On July 11 it was reported by California Collaborative for Immigrant Justice (CCIJ) that about 50 detained individuals at Golden State Annex in McFarland have started a hunger strike. The reason for the strike is to protest against the worsening conditions, ongoing retaliation, prolonged detention, and the ending of access to free phone calls at the detention.
According to CCIJ, after they announced the re-launching of the hunger strike on July 1, several reports were made by individuals in the detention claiming there have been various forms of retaliation by prison guards and ICE. Including detainees’ access to yard time, not providing working air conditioning, cool water, or fans during heatwaves, and the cancellation of the legal speed dial pins that detainees can freely communicate with legal advocates.
Kern Sol News reached out to ICE to comment but they have yet to answer.
Individuals of the labor strikers at Golden State issued the following statement:
Time, experiences, and conditions in the Golden State Annex have given shape to a collective, peaceful, and voluntary work stoppage to raise awareness of ongoing issues. The goal is to reach a complete and entirely fair agreement with the administration and ICE Director Patrick J. Lechleitner and ICE Enforcement and Removal Operations San Francisco Field Office Director Moises Becerra to ensure our safety and health by meeting with us and addressing the following five demands:
- End the Mesa Verde and Golden State Annex ICE Detention Contracts by December 2024
- Freedom: Review our cases for release fairly
- End Solitary Confinement
- Stop Violating Your Own Standards: ensure adequate medical care, mental health care and food, and end retaliation
- Phone calls: stop charging us to call our families, lawyers and communities
Last month, Detention Watch Network reported that 16 facilities throughout the U.S. lost free phone access with plans to end the free phone program entirely.
Advocate leaders and people currently detained at Golden State said the ending of the free phone program came without warning.
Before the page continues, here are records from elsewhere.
(** * Media timeline engine: cut profiles, silence detection, montage,
      arrangement rendering and subtitle timing

    A shallow embedding of [Backend/services/video_processing.py] and
    [Backend/services/subtitles.py].

    Conventions of the embedding:
    - Python numbers that denote seconds are exact rationals ([Q]); a Python
      [int] is injected with [inject_Z].  Float rounding is not modelled,
      except where a statement names particular float values: there the
      computation is also run on binary64 floats.
    - A Python [dict] with string keys is a [gmap string _]; [d.get(k)] is a
      lookup with a default.
    - The media library (moviepy) is not part of the repository.  Its clips
      are symbolic terms recording which calls built them; the effects the
      services have on the outside world (opening, writing, closing) are
      logged as events, in order, by a small state-and-exception monad.  The
      only attribute the services read back from a clip, its [duration], is a
      parameter of the functions that read it. *)

From Stdlib Require Import ZArith QArith Qround Qabs Lqa Lia String Ascii List Sorted DecimalString.
From Stdlib Require Import Uint63 PrimFloat.
From stdpp Require Import gmap strings list.

Local Open Scope Z_scope.
Set Warnings "-register-all,-inexact-float".

(** ** Python values and exceptions *)

Module Py.

(** The JSON scalars that reach the services as [Any]. *)
Inductive pyval : Type :=
| PNone
| PBool (b : bool)
| PInt (n : Z)
| PFloat (x : Q)
| PStr (s : string).

Inductive exn : Type :=
| ValueError (msg : string)
| TypeError
| IndexError
| ZeroDivisionError.

(** [d.get(k)] and [d.get(k, dflt)]. *)
Definition get (d : gmap string pyval) (k : string) : pyval :=
  default PNone (d !! k).

Definition get_or (d : gmap string pyval) (k : string) (dflt : pyval) : pyval :=
  default dflt (d !! k).

(** [v is not None]. *)
Definition is_not_None (v : pyval) : bool :=
  match v with PNone => false | _ => true end.

(** Truth value of [v] in [if v:]. *)
Definition truthy (v : pyval) : bool :=
  match v with
  | PNone => false
  | PBool b => b
  | PInt n => negb (n =? 0)
  | PFloat x => negb (Qeq_bool x 0)
  | PStr s => negb (String.eqb s "")
  end.

(** The number a value stands for in arithmetic and comparisons
    ([bool] is a subclass of [int]); [None] for the values on which
    Python raises [TypeError]. *)
Definition num (v : pyval) : option Q :=
  match v with
  | PBool b => Some (if b then 1%Q else 0%Q)
  | PInt n => Some (inject_Z n)
  | PFloat x => Some x
  | PNone | PStr _ => None
  end.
“The free phone calls were how people were able to communicate with their families. Most people in detention are not represented. So contact with their families and otherwise using the free phone calls is extremely important to prepare their cases,” said CCIJ’s Senior Attorney Katie Kavanagh, who supervises their legal clinic at Golden State Annex.
Jeannie Parent, Coordinator for Kern Welcoming and Extending Solidarity to Immigrants said she visited Mesa Verde and Golden State Annex earlier this week. She learned that some immigrants who have been recently detained at the border and have no money were sent to the detentions and are not able to contact family members to let them know where they are.
“To me, it seems very unfair and discriminatory because the CDCR, the state prisons, have stopped charging inmates for calls like a year and a half ago,” Parent said.
Oscar Ernesto Lopez Santos, who has been detained at the Golden State Annex for the past 10 months, said since the sudden cancellation of the free phone program he knows several people who have given up on their cases and surrendered themselves for deportation.
“They said [they] have to have constant contact with their families,” Santos said.
Although Santos said he is fortunate that he has family in Kern County who puts money in his books he knows not everyone at Golden State is.
“I’ve had to use some of my own personal money on my phone account to let other people call their families for 2/3 minutes so they can get the satisfaction of speaking with their family and getting to hear their voice and all that. Because there are people here that have gone 2/3 weeks without even being able to call their family at all,” Santos said. “I’ve had one gentleman cry to me at 12 o’clock at night because his wife was sick in Mexico and he didn’t have any way of calling her.”
Santos spends about 180 to 200 dollars a week and 20 to 30 dollars a day to be able to help others and talk to his children, wife, and mother.
“It gets expensive and I count on these free phone calls,” Santos said.
Ever Starling Oropeza Paz has been detained at Golden State for 20 months and said he also knows people who are thinking about “throwing in the towel” and stop fighting their cases.
“It’s adding to the hardship that we already face here at the pain,” Paz said.